Source of Earliest Record
Shennong Bencao Jing
Part Used & Method for Pharmaceutical Preparations
The roots are dug in spring or autumn, dried in the sun and cut into short pieces. The raw root can be used, or it can be baked with wine or vinegar.
Properties & Taste
Bitter, pungent and slightly cold
Pericardium, liver, gall bladder and triple jiao
1. To release the exterior and clear heat; 2. To pacify the liver so as to relieve stagnation; 3. To elevate yang-qi
Indications & Combinations
1. Fever due to invasion by exogenous pathogenic factors. Bupleurum root (Chaihu) is used with Licorice root (Gancao).

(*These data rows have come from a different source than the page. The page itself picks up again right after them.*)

(* ===== verification/Api.v ===== *)
(** The frame of the HPI functions of [openhpid/safhpi.c]: the daemon they act
    on, the calls of plug-in functions through the handlers' ABI tables
    ([include/oh_handler.h]) and the macros of [include/sahpimacros.h].

    The functions are in a monad over the daemon with three endings besides the
    normal one: an early [return], behaviour that C leaves undefined (a [NULL]
    dereference, an uninitialised variable, a union member that was not stored,
    a domain or handler used without being held), and a wait that is not over.
    An HPI function returns a code and what it stores through its [SAHPI_OUT]
    pointers; a pointer argument is a [bool] (is it not [NULL]?) or an [option].

    A plug-in is code that is loaded at run time: the calls made so far and the
    arguments determine, by the parameter [respond], its result code and what it
    stores through the pointers.  A domain or handler in [held_domains] or
    [held_handlers] was obtained (referenced and locked) and not released yet.
    The functions are run by one thread alone. *)
From S2P Require Import Prelude SaHpi EntityPath Rpt EventLog Conf DomainState EventUtils Alarm Session.
From S2P Require Import Validate Domain Event.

2. Alternating chills and fever in lesser yang-syndrome. Bupleurum root (Chaihu) is used with Scutellaria root (Huangqin).
3. Qi stagnation in the liver manifested as distension and pain in the chest and costal regions and irregular menstruation. Bupleurum root (Chaihu) is used with Cyperus tuber (Xiangfu), Bitter orange (Zhiqiao) and Green tangerine peel (Qingpi) in the formula Chaihu Sugan San.
4. Qi stagnation of the liver and deficient blood. Bupleurum root (Chaihu) is used with Chinese angelica root (Danggui) and White peony root (Baishao) in the formula Xiaoyao San.
5. Sinking of qi in the spleen and stomach manifested as chronic diarrhea, prolapse of rectum, gastroptosis and uterine prolapse. Bupleurum root (Chaihu) is used with Ginseng (Renshen), Scutellaria root (Huangqin) and White atractylodes (Baizhu) in the formula Buzhong Yiqi Tang.
Cautions & Contraindications
This herb is contraindicated during syndromes due to hyperactivity of liver yang or deficiency of yin.